Kiel (SID) - Der THW Kiel hat in der Handball-Champions-League nach einem unerklärlichen Leistungseinbruch in der zweiten Halbzeit einen Sieg gegen Wisla Plock noch aus der Hand gegeben. Der deutsche Rekordmeister kam am Samstag trotz klarer Sechs-Tore-Führung zur Pause nur zu einem 24:24 (15:9) gegen den polnischen Vizemeister.

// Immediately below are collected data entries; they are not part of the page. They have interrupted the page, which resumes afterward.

Lemma file_step_frame env w p ov o w' e :
  file_step env w p ov o w' e →
  changed_within
    (λ q, q = processed_files_path env
          ∨ supported_extension p = true ∧ (q = p ∨ ∃ s, Path.with_suffix p s = Ok q))
    w w'.
Proof.
  intros Hstep.
  destruct Hstep as [e Hno _ _|vtt w1 o w' e1 e Hext Hvtt Hrun Hw1 Hp HLw Hm Ht Hpr Hin
                    |vtt w' e Hext Hvtt _ Hw' _ _ _ _].
  { apply changed_within_refl. }
  2:{ destruct Hw' as [->|(_ & c & ->)]; [apply changed_within_refl|].
      apply changed_within_insert; [apply changed_within_refl|].
      right. split; [done|]. right. by exists ".vtt". }
  set (S := λ q, q = processed_files_path env
                 ∨ supported_extension p = true ∧ (q = p ∨ ∃ s, Path.with_suffix p s = Ok q)).
  assert (S (processed_files_path env)) as SL by (by left).
  assert (S p) as Sp by (right; split; [done | by left]).
  assert (∀ s q, Path.with_suffix p s = Ok q → S q) as Ssib.
  { intros s q Hq. right. split; [done|]. right. by exists s. }
  assert (changed_within S w w1) as H1.
  { destruct Hw1 as [->|(_ & c & ->)]; [apply changed_within_refl|].
    apply changed_within_insert; [apply changed_within_refl | by eapply Ssib]. }
  destruct Hm as [| | | | | | |L c g v a dst o w' e2 e' HL ? ? ? ? ? ? ? Hdst Hfin]; try done.
  - by apply changed_within_insert.
  - pose proof (Ssib _ _ Hdst) as Sd.
    destruct Hfin as [output n bak ? ? ? Hbak ?|output bak ? ? ? ?|stderr part w2 ? ? -> ?|];
      try done.
    + apply changed_within_insert; [|done].
      apply changed_within_insert; [|by eapply Ssib].
      apply changed_within_delete; [|done]. by apply changed_within_insert.
    + by apply changed_within_insert.
    + apply changed_within_delete; [|done].
      destruct part; [by apply changed_within_insert | done].
Qed.

(** X16: the batch touches nothing but the ledger, the files it processes
    and their siblings: a path whose entry in the filesystem differs after
    the run is the ledger, or a file in scope with a video extension, or
    such a file's path with another suffix. *)
Theorem batch_changes_only_ledger_and_siblings env paths w q :
  (∀ l, listing env l ≡ₚ l) →
  post (main env paths w) !! q ≠ w !! q →
  q = processed_files_path env
  ∨ ∃ p, in_scope paths p ∧ supported_extension p = true
         ∧ (q = p ∨ ∃ s, Path.with_suffix p s = Ok q).
Proof.
  intros Hperm.
  set (S := λ q, q = processed_files_path env
                 ∨ ∃ p, in_scope paths p ∧ supported_extension p = true
                        ∧ (q = p ∨ ∃ s, Path.with_suffix p s = Ok q)).
  assert (wp (main env paths) w (λ _ w' _, changed_within S w w')) as H; [|by apply H].
  apply (main_always env paths (λ w' _, changed_within S w w')).
  - apply changed_within_refl.
  - done.
  - intros p x wd w0 e0 Hp Hx HI. eapply wp_mono; [apply file_step_sound|].
    intros o w' e Hstep. simpl. apply (changed_within_trans S w w0); [done|].
    eapply changed_within_mono; [|by eapply file_step_frame].
    intros y [->|(Hext & Hy)]; [by left|]. right. exists x. split_and!; [|done|done].
    destruct Hx as [->|Hx]; [by left|]. right. exists p. split; [done|].
    apply (elem_of_children env Hperm) in Hx. by destruct Hx.
Qed.

Lemma batch_changes_only_ledger_and_siblings_witness :
  post (main demo_env ["/v/b.avi"] demo_world) !! "/v/b.mp4" ≠ demo_world !! "/v/b.mp4"
  ∧ ("/v/b.mp4" = processed_files_path demo_env
     ∨ ∃ p, in_scope ["/v/b.avi"] p ∧ supported_extension p = true
            ∧ ("/v/b.mp4" = p ∨ ∃ s, Path.with_suffix p s = Ok "/v/b.mp4")).
Proof.
  assert (post (main demo_env ["/v/b.avi"] demo_world) !! "/v/b.mp4"
          ≠ demo_world !! "/v/b.mp4") as H by (by vm_compute).
  split; [exact H|].
  exact (batch_changes_only_ledger_and_siblings demo_env ["/v/b.avi"] demo_world "/v/b.mp4"
           ltac:(done) H).
Defined.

Im Hinspiel hatten die Kieler in Polen sogar eine 22:24-Niederlage kassiert.

THW-Coach Alfred Gislason war nach der zweiten Hälfte restlos bedient. "Wir haben viel zu blöd die Bälle verschenkt", monierte der Isländer bei Sky, "es war kaum Bewegung im Spiel, haben die Lücken nicht gesehen." Daher sei der Punkt für Plock "verdient". Kiels Linksaußen Rune Dahmke meinte: "Über die erste Halbzeit müssen wir nicht reden, aber nach der Pause haben wir alles vermissen lassen. Das ist insgesamt schon zu oft vorgekommen."

Mit nun neun Punkten aus neun Spielen sind die Kieler allerdings dennoch zumindest vorübergehend Tabellenvierter ihrer Achter-Gruppe. Die ersten sechs Teams qualifizieren sich für das Achtelfinale, nur der Gruppensieger steht direkt im Viertelfinale.

Gegen Plock hatten die Kieler gut begonnen und schienen zur Pause bereits wie der sichere Sieger. In der zweiten Halbzeit ließen die Gastgeber jedoch etliche Chancen liegen und erlaubten den Polen somit das Comeback. Bester Werfer der Kieler war der Kroate Domagoj Duvnjak mit sieben Treffern, für Plock traf dessen Landsmann Lovro Mihic sechsmal.